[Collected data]
---
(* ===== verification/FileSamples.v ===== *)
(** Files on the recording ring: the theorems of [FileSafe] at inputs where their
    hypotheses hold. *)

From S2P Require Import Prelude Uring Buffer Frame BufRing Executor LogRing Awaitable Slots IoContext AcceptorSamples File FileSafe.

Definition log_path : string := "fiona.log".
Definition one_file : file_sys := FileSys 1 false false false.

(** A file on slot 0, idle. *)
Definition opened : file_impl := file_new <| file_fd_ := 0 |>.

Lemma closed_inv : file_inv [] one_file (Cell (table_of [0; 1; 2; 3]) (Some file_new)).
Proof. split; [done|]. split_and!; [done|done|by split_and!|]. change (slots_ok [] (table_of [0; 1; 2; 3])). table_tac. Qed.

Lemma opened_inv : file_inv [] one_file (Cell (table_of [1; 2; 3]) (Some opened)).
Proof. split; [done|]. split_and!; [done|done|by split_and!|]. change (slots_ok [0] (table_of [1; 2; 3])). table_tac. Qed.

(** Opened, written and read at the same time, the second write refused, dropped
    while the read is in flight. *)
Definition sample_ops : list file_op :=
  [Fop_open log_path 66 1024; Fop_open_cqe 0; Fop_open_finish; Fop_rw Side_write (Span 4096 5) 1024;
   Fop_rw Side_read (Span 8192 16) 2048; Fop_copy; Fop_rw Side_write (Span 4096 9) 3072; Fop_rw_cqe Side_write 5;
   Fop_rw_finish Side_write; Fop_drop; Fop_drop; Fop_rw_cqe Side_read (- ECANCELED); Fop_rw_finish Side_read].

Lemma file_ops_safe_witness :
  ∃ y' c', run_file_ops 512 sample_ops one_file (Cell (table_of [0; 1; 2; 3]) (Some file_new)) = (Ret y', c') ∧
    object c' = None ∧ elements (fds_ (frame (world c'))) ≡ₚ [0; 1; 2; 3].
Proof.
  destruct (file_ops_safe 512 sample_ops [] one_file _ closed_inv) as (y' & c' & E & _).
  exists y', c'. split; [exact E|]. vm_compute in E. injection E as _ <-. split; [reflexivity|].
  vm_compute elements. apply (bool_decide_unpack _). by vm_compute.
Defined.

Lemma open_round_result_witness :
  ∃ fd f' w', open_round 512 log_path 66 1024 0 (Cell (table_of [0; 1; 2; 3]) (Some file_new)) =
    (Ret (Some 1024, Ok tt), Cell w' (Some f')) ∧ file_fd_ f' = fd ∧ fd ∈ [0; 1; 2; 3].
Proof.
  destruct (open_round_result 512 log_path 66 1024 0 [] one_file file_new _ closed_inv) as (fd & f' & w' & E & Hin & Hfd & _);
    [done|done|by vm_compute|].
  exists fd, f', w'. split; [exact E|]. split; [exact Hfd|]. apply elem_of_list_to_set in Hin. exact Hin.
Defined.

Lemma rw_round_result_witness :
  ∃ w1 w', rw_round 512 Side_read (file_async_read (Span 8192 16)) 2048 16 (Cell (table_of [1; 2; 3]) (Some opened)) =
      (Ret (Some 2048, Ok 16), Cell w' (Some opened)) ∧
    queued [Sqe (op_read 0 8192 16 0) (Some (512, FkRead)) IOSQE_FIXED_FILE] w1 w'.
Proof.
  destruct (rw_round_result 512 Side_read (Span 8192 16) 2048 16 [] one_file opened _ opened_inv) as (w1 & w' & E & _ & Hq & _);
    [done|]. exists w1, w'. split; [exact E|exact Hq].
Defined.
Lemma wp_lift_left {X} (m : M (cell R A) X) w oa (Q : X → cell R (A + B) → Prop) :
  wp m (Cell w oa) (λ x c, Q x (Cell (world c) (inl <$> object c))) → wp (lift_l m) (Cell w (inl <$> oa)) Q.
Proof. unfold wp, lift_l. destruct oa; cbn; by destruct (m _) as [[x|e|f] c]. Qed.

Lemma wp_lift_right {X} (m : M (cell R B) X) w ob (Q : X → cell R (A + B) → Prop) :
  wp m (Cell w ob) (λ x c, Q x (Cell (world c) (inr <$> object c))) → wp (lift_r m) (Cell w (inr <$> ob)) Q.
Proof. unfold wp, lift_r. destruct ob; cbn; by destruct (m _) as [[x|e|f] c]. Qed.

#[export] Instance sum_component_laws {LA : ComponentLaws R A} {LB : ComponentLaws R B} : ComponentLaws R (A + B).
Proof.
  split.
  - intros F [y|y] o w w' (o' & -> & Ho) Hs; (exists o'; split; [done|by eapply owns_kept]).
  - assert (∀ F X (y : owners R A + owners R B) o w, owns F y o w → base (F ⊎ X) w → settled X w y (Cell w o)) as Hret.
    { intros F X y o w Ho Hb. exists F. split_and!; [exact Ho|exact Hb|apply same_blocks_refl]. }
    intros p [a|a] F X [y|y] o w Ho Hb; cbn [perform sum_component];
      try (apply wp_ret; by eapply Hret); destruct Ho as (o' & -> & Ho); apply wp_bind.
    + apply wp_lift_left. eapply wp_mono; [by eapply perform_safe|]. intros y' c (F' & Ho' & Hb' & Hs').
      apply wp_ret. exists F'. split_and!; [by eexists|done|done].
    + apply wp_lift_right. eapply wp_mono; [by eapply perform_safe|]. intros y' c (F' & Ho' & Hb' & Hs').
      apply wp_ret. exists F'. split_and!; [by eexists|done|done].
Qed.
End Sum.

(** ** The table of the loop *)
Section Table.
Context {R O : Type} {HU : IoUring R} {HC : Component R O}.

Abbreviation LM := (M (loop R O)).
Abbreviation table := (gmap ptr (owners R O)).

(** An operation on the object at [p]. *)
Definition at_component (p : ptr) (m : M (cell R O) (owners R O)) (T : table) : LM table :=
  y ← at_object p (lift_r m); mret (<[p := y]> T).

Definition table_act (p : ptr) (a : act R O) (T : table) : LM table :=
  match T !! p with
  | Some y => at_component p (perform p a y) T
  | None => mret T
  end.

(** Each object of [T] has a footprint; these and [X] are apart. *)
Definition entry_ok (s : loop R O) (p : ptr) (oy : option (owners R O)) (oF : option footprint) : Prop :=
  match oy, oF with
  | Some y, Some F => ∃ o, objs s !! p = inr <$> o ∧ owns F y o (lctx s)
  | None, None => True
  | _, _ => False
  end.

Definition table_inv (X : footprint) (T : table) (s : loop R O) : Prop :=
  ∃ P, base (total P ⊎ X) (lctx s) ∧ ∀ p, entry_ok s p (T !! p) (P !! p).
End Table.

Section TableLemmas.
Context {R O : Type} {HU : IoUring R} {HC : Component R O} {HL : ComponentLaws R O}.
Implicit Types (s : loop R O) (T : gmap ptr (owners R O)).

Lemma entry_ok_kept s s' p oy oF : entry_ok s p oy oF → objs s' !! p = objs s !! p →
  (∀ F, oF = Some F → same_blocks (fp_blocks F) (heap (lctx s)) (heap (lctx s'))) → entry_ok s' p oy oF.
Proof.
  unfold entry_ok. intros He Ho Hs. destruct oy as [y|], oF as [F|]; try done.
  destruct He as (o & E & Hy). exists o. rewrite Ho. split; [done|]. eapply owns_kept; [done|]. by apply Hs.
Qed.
---
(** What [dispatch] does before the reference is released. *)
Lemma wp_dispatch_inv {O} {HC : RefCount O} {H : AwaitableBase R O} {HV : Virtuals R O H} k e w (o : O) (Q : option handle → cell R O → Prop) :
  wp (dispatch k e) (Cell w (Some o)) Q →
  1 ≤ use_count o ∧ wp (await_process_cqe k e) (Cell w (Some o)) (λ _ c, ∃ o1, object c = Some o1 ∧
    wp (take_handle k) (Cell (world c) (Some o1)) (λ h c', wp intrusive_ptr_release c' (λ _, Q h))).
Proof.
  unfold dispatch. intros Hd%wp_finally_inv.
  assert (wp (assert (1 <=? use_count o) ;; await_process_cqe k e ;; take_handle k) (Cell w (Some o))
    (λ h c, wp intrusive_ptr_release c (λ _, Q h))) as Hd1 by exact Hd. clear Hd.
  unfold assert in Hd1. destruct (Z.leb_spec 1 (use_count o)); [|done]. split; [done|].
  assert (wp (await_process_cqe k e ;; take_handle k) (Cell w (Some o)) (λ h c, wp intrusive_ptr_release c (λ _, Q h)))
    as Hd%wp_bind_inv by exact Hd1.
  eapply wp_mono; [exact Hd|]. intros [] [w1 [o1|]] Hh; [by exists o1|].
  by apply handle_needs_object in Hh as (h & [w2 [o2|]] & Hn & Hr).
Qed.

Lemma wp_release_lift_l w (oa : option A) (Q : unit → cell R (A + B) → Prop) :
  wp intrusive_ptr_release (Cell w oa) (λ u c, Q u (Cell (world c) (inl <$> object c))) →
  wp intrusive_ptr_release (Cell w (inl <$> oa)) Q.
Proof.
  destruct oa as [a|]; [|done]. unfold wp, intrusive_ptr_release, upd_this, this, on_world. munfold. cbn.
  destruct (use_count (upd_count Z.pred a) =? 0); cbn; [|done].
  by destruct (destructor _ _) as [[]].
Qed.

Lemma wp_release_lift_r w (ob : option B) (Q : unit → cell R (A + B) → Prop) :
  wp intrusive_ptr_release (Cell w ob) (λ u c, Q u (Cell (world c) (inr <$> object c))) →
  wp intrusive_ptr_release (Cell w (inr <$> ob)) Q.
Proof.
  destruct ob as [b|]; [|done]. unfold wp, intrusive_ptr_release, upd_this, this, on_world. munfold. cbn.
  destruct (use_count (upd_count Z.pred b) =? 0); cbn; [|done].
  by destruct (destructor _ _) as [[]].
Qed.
---
What to produce — For the word "None", count the lines of the data that contain it and state only that count.

Response — 3